PTSDに効果があるとされる治療法

グループセラピー

PTSDに非常に高い効果が期待できるとされている治療法として、EMDR療法やトークセラピーなどと一緒におこなわれる事が多い治療法にグループセラピーという方法があります。この方法は簡単に言ってしまうと、同じPTSDを持つ人たちが集まり、お互いにその原因となった出来事、体験を話し合うという方法になります。

ショックな出来事があり、その後誰にも相談をしないために一人で悩み、落ち込んでしまう事がPTSDになってしまう原因にもなりますので、誰かに話すというだけ効果があるのです。ですが人によっては誰かに話しても『結局この人には、私の辛さ、怖さ、苦労は理解できない』と思う人もいるようです。

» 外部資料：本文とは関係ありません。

(* ===================================================================== *)
(* TODO / Pomodoro service (src/app/endpoint.py): a shallow embedding of *)
(* the request handlers over an explicit database state, and the         *)
(* properties of the task store, the session lifecycle and the           *)
(* statistics aggregation.                                               *)
(* ===================================================================== *)

From Stdlib Require Import ZArith.
From stdpp Require Import gmap strings list fin_maps.

Local Open Scope Z_scope.
Local Open Scope string_scope.

(* --------------------------------------------------------------------- *)
(* 1. Data model                                                         *)
(* --------------------------------------------------------------------- *)

(* A Python [str] is the Rocq string of its UTF-8 encoding: two strings
   are equal exactly when their encodings are, and the number of
   characters is counted by [len] below.  A [datetime] is the number of
   microseconds since the epoch. *)
Definition datetime := Z.

(* timedelta(minutes=...) in microseconds. *)
Definition timedelta_minutes (m : Z) : Z := m * 60 * 1000000.

(* class TaskModel(Base): a row of table "tasks". *)
Record TaskModel := mkTaskModel {
  tm_id : string;
  tm_title : string;
  tm_description : option string;
  tm_status : string
}.

(* class PomodoroSession(Base): a row of table "pomodoro_sessions". *)
Record PomodoroSession := mkPomodoroSession {
  ps_id : string;
  ps_task_id : string;
  ps_start_time : datetime;
  ps_end_time : datetime;
  ps_completed : bool
}.

(* class Task(BaseModel): a validated request body. *)
Record Task := mkTask {
  title : string;
  description : option string;
  status : string
}.

Global Instance TaskModel_eq_dec : EqDecision TaskModel.
Proof. solve_decision. Defined.
Global Instance PomodoroSession_eq_dec : EqDecision PomodoroSession.
Proof. solve_decision. Defined.
Global Instance Task_eq_dec : EqDecision Task.
Proof. solve_decision. Defined.

(* The two tables, rows in insertion order. *)
Record DB := mkDB {
  tasks : list TaskModel;
  pomodoro_sessions : list PomodoroSession
}.

Definition empty_db : DB := {| tasks := []; pomodoro_sessions := [] |}.

(* --------------------------------------------------------------------- *)
(* 2. The ORM session: pending changes, flushed by commit                *)
(* --------------------------------------------------------------------- *)

(* The statements a unit of work emits when it is flushed. *)
Inductive Op :=
| InsertTask (t : TaskModel)
| UpdateTask (id : string) (ttl : string) (descr : option string) (st : string)
| DeleteTask (id : string)
| InsertSession (s : PomodoroSession)
| UpdateSessionCompleted (id : string) (b : bool).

そんな時に、同じ悩みを持つ人同士、またそれよりも酷い経験を持つ人と話をする事で『悩んでいるのは自分だけではない、この人に比べたら私の悩みは軽いものだ』という前向きな考えが持てるようになったりするのです。

よく、電車事故、飛行機事故で身内を失くしたという人も、電車に乗るのが怖い、飛行機を見るだけで具合が悪くなるなどのPTSDになりやすいと言われています。そんな時によく「遺族会」「被害者の会」などを立ち上げているのを聞きますが、これは事故に対する裁判のためだけではなく、PTSDになる人、なっている人を解消するためのグループセラピーの役割もあるとされています。

グループセラピーをおこなう場合には当然専門のセラピスト、医師、カウンセラーの元でおこなわれるのが通常です。先に発生した東日本大震災のセラピーとしてもこのグループセラピーは有効ではないかと言われているようです。